THE TASK: If a line in the data below contains "then", copy it.

INFORMATION SHOWN:
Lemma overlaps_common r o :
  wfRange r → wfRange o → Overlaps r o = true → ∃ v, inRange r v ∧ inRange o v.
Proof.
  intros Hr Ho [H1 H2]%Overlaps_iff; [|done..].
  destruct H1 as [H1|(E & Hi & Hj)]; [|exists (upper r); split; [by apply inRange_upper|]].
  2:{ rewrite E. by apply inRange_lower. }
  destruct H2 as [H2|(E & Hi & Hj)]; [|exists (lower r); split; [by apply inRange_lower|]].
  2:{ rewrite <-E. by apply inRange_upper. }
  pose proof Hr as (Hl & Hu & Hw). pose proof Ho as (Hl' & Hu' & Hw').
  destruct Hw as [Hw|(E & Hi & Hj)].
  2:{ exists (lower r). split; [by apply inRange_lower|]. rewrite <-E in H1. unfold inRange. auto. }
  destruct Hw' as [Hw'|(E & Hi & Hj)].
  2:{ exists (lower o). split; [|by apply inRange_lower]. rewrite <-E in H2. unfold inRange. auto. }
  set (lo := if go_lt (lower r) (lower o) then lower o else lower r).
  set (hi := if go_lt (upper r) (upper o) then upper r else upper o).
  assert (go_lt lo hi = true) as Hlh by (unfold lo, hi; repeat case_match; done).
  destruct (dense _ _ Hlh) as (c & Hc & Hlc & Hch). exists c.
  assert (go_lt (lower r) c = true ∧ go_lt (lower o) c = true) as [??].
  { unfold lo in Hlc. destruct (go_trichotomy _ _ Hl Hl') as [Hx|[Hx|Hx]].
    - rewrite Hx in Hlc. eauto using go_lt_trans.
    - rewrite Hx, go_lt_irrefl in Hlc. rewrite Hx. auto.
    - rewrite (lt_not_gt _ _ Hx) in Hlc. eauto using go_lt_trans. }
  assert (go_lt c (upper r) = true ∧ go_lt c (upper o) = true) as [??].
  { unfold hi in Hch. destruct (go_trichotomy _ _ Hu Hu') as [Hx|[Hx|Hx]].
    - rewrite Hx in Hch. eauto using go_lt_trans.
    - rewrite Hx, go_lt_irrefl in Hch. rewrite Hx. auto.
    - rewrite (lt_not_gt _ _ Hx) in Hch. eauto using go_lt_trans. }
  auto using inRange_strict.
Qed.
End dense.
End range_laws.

ANSWER FOR THIS EXERCISE:
  set (lo := if go_lt (lower r) (lower o) then lower o else lower r).
  set (hi := if go_lt (upper r) (upper o) then upper r else upper o).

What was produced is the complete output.